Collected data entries
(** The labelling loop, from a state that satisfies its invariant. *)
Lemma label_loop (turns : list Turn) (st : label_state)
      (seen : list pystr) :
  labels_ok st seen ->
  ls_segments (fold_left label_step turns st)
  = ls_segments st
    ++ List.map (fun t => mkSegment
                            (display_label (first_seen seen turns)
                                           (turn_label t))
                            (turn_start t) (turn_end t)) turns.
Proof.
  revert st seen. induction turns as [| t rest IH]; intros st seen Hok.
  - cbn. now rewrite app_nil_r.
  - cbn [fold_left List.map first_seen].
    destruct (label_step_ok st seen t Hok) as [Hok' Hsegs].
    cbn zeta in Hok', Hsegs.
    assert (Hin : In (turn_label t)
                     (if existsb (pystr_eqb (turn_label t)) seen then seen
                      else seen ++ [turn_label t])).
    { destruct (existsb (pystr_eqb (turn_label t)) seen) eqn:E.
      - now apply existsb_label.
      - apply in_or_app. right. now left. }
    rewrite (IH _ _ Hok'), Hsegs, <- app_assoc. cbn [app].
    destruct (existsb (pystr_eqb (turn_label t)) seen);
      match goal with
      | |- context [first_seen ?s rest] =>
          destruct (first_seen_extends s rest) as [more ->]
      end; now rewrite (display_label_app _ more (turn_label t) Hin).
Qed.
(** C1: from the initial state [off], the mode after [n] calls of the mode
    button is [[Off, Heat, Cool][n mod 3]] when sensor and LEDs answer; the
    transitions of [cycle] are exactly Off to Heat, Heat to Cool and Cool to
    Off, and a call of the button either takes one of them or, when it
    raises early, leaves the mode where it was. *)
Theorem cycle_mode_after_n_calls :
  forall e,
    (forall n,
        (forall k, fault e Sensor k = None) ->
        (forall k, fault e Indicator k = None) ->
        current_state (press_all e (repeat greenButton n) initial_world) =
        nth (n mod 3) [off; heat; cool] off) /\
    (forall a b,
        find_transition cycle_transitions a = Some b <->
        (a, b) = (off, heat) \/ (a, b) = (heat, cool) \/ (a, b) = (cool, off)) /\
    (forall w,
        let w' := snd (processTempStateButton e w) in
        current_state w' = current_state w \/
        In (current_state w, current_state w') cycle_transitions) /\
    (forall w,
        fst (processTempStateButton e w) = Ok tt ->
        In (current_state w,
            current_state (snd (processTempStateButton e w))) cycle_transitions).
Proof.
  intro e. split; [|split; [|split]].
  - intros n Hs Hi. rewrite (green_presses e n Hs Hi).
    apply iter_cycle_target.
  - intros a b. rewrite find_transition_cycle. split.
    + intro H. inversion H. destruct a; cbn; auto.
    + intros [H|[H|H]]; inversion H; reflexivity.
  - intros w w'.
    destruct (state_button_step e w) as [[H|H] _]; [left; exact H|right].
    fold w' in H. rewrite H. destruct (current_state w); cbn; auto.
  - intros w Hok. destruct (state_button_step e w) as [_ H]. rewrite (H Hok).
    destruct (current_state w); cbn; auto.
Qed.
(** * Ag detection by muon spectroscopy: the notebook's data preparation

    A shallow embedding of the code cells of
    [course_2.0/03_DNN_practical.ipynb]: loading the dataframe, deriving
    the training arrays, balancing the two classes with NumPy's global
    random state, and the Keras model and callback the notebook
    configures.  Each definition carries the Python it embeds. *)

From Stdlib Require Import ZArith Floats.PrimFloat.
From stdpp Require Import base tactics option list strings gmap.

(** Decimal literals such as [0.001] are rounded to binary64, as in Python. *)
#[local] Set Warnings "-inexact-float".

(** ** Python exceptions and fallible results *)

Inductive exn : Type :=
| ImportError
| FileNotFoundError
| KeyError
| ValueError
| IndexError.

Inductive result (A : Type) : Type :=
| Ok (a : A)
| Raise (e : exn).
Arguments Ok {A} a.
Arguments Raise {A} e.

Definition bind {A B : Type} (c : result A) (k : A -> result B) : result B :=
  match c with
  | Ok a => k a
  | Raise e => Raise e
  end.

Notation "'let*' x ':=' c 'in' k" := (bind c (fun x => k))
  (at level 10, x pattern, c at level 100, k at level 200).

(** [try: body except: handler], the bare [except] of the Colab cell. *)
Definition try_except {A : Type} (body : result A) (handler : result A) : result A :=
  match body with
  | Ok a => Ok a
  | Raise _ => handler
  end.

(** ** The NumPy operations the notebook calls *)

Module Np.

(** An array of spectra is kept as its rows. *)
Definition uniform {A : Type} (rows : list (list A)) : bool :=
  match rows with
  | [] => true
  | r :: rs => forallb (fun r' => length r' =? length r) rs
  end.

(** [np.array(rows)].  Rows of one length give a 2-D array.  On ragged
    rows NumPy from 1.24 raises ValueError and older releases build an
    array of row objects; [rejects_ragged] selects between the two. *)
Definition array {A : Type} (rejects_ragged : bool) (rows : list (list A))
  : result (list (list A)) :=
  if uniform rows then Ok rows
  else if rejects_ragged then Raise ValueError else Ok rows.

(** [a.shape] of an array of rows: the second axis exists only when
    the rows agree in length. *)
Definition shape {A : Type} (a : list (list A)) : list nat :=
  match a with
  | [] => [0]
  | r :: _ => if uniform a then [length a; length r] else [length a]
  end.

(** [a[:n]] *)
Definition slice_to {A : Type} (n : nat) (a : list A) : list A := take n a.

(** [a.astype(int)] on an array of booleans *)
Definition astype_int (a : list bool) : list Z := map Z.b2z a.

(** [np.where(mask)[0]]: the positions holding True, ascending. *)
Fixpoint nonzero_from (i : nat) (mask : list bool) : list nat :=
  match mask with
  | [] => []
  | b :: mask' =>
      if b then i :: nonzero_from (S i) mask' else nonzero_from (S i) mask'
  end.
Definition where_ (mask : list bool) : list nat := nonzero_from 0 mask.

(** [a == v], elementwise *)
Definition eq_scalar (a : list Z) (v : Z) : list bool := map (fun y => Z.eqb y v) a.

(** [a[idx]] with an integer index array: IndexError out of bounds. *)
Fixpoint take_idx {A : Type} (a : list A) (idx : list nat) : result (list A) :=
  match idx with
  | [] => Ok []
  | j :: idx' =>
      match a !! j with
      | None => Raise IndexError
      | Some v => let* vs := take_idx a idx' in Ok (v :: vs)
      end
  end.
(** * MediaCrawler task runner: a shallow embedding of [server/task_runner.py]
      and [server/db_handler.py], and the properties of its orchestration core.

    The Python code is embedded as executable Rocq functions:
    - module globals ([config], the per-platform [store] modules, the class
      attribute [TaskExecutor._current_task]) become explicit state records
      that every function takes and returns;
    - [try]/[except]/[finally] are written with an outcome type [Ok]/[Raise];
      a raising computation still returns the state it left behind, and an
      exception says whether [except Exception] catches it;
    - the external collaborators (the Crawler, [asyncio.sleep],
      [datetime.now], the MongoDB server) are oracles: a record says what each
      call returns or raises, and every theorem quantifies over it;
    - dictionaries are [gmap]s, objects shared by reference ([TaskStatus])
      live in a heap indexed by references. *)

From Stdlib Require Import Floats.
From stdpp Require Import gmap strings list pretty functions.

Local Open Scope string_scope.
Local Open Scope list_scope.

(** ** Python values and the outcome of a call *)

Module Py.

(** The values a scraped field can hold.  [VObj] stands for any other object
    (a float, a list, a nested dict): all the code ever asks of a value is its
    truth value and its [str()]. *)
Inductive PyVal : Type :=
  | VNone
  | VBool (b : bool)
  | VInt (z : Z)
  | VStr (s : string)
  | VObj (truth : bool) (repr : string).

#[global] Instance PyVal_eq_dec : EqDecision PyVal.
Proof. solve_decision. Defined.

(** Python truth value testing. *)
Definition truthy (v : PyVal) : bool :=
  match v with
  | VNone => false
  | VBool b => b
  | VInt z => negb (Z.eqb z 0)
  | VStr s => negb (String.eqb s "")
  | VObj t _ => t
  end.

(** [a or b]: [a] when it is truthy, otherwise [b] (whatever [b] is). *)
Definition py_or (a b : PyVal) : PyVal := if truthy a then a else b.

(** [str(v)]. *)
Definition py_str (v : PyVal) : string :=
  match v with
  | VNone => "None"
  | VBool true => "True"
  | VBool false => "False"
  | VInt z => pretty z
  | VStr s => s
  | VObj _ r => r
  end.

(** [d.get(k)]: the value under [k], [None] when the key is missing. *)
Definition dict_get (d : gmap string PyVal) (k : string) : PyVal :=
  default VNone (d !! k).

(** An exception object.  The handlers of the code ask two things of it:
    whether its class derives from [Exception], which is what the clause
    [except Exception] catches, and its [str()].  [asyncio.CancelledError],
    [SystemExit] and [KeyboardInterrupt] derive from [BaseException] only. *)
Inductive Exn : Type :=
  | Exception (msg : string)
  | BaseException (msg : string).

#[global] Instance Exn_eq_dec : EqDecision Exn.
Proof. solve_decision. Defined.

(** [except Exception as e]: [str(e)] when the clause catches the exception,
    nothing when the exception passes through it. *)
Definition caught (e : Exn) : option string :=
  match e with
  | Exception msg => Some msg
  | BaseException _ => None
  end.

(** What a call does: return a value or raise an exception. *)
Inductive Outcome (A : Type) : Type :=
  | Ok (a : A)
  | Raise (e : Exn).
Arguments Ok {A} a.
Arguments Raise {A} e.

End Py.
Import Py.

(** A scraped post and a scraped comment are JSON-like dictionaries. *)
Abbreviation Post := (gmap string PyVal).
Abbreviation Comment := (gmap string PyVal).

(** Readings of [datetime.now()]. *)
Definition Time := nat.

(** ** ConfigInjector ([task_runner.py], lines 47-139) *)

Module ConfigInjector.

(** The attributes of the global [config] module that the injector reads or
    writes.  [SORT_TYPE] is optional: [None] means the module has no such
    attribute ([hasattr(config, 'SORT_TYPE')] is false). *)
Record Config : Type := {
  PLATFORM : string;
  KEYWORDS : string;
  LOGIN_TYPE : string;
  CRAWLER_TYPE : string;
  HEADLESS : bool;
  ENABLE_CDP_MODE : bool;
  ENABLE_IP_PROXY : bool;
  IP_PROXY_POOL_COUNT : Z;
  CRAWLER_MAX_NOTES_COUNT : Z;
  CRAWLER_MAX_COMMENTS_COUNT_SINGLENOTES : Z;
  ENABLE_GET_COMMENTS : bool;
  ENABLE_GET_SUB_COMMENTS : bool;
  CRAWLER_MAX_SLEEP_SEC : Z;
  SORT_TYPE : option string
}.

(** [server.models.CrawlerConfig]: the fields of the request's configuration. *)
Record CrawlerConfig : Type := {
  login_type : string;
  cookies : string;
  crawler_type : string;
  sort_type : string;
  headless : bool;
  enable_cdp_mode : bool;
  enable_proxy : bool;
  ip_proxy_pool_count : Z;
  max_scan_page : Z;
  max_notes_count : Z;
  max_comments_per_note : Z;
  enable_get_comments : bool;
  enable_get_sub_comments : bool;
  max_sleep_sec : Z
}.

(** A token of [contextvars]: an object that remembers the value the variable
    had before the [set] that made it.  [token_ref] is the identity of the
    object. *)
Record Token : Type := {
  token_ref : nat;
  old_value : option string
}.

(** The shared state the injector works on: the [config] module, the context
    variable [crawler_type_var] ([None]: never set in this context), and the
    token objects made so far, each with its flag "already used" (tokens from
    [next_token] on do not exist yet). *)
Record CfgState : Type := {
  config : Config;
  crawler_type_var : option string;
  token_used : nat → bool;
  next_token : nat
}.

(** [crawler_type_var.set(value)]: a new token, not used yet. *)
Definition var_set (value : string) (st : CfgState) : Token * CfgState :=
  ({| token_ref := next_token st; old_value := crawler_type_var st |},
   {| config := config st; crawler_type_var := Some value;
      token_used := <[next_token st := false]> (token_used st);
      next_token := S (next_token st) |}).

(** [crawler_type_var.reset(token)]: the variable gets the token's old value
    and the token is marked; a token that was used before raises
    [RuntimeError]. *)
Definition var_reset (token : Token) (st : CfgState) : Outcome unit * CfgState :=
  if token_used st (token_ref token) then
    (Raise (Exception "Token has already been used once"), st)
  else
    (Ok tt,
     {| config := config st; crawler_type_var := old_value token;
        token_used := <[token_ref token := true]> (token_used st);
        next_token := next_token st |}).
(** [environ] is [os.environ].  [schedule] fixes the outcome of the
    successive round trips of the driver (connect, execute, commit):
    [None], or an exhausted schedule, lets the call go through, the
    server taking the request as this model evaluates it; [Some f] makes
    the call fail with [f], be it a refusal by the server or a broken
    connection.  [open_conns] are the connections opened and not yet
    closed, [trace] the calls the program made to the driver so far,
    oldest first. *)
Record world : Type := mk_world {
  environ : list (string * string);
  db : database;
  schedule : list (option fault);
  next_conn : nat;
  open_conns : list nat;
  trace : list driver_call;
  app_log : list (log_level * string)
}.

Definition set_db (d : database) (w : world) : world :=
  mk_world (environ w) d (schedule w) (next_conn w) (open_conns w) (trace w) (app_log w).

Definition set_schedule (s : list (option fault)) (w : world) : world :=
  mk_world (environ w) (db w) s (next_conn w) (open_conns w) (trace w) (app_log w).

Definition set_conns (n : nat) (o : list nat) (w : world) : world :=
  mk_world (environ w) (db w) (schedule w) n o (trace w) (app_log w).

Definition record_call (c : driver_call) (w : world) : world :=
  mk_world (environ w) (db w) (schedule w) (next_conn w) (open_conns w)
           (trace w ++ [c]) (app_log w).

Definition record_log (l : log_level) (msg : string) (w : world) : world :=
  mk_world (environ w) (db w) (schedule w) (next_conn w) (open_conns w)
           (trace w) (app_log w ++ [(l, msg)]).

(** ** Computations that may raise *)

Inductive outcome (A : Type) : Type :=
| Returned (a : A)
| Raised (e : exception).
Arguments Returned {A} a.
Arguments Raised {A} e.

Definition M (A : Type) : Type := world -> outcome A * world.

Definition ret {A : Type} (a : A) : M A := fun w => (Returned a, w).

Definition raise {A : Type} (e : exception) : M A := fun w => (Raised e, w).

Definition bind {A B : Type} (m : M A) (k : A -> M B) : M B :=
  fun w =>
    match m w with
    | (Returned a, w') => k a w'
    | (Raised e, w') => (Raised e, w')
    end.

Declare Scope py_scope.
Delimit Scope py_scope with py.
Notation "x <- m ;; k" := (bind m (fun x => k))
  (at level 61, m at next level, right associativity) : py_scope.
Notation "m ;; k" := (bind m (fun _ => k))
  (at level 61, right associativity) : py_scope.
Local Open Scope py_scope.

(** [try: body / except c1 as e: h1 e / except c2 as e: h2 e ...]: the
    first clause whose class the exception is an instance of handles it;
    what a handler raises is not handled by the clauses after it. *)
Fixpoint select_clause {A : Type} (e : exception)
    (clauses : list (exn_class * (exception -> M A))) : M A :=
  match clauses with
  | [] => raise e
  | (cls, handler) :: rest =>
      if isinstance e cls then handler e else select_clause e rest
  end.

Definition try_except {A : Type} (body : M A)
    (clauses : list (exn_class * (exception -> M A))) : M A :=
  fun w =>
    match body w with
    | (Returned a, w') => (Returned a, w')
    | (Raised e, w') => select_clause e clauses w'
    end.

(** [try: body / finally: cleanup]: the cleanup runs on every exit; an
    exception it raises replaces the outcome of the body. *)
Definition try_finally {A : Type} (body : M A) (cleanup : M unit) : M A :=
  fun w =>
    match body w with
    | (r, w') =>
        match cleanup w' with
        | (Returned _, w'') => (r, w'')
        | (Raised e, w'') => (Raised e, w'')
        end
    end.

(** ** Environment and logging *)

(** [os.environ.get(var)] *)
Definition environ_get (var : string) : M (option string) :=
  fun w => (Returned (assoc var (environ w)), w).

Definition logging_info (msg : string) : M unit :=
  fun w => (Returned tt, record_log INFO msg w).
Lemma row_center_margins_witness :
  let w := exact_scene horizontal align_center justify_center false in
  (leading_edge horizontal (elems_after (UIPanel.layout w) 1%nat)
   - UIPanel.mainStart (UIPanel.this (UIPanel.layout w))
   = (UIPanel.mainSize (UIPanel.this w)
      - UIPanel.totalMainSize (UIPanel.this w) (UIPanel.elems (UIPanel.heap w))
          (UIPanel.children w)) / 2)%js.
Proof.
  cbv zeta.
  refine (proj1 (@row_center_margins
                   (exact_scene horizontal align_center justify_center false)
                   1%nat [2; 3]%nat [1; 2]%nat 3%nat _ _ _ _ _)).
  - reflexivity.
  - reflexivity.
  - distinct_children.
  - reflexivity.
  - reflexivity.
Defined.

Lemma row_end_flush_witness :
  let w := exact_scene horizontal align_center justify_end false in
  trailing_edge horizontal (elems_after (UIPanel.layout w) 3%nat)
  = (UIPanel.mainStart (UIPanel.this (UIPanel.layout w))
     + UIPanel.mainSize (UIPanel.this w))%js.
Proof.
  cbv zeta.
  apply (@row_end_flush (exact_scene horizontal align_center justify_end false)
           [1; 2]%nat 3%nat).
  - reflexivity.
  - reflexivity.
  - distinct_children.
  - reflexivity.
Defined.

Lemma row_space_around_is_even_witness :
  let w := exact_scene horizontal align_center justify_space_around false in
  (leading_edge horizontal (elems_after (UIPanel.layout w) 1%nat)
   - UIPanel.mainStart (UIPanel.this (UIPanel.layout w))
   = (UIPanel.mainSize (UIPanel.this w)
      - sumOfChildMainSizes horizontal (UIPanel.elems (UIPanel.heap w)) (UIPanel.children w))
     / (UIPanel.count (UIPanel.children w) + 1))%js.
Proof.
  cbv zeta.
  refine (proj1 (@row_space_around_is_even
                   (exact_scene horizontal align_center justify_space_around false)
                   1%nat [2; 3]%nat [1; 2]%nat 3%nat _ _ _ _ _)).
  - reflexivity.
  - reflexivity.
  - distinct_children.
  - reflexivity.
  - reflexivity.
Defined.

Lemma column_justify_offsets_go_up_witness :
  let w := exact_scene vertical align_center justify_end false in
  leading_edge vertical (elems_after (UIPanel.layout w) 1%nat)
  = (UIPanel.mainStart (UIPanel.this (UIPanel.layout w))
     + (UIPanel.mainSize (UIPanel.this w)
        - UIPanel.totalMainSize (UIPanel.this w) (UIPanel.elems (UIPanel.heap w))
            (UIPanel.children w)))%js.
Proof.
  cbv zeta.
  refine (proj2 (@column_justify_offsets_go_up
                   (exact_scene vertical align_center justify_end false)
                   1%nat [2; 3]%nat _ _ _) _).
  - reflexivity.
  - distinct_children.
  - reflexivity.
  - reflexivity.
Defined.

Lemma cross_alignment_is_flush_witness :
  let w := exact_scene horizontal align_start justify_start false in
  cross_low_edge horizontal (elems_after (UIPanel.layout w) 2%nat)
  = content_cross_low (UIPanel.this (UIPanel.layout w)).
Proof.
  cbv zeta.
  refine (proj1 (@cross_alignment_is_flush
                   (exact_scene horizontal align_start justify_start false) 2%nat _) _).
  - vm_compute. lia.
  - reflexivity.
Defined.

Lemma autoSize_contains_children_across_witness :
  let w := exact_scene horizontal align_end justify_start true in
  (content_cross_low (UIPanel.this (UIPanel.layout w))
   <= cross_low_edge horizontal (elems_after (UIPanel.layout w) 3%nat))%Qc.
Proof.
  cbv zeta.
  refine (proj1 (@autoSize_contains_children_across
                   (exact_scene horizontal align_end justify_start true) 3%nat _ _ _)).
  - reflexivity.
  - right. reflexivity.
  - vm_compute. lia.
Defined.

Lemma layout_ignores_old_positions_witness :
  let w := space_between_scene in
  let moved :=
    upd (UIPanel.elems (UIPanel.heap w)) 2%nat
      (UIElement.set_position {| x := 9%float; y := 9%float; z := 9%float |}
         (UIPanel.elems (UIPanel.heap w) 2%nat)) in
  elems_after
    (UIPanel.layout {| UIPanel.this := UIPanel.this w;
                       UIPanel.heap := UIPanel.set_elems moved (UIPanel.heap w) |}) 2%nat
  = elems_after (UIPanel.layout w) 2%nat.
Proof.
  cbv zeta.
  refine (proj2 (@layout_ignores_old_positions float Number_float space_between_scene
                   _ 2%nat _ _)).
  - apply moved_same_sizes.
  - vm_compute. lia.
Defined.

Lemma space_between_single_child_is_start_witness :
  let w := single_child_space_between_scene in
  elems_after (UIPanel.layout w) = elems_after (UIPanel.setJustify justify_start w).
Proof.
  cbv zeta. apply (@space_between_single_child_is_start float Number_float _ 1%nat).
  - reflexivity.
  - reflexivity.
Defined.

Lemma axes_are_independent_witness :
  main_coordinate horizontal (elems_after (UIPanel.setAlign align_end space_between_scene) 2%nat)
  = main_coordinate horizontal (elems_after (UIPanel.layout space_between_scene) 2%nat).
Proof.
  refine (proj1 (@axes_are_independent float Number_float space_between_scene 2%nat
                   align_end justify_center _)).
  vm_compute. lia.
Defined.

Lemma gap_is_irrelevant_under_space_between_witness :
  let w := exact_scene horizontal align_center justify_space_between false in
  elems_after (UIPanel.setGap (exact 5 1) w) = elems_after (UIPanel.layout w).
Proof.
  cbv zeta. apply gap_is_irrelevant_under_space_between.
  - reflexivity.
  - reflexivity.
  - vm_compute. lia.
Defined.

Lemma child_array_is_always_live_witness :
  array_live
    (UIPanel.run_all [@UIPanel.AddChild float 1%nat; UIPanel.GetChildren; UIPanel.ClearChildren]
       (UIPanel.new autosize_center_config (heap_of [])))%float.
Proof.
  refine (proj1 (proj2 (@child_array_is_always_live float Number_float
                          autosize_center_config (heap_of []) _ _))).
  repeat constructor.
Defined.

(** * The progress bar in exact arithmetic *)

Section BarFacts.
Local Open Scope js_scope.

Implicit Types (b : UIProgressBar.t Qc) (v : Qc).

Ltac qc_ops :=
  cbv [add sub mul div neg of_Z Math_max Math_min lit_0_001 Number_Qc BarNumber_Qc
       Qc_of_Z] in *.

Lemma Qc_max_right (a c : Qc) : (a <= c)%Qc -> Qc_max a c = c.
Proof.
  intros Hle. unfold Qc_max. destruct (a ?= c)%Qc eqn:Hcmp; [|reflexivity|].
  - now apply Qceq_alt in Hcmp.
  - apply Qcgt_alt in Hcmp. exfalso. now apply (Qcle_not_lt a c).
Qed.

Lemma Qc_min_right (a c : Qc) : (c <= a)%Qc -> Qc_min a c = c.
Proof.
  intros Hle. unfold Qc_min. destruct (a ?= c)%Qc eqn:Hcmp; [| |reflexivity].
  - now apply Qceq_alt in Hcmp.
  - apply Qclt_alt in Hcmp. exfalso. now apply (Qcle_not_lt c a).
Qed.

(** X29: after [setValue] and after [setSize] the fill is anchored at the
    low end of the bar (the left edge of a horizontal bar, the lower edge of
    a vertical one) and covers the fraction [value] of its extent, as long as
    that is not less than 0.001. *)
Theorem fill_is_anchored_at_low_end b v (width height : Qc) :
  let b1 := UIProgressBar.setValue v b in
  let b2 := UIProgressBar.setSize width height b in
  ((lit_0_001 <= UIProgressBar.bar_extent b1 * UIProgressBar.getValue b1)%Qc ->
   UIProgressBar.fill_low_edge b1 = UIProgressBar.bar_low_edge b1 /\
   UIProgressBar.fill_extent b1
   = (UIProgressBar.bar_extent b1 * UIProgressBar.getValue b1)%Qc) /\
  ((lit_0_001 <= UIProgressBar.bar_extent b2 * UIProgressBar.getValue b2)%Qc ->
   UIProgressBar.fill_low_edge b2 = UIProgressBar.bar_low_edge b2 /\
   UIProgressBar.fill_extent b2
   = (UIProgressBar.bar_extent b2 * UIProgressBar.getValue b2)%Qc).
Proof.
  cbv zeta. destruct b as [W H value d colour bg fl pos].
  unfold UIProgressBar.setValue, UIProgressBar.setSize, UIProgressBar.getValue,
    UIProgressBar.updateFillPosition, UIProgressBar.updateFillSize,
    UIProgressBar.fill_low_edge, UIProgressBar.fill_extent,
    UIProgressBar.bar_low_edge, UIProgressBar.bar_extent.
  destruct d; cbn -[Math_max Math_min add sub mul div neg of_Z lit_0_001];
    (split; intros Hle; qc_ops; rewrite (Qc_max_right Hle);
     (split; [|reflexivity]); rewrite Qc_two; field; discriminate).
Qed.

What the task asks: Return every line of the records in which the word "Fixpoint" is found.

Written response:
Fixpoint nonzero_from (i : nat) (mask : list bool) : list nat :=
Fixpoint take_idx {A : Type} (a : list A) (idx : list nat) : result (list A) :=
Fixpoint select_clause {A : Type} (e : exception)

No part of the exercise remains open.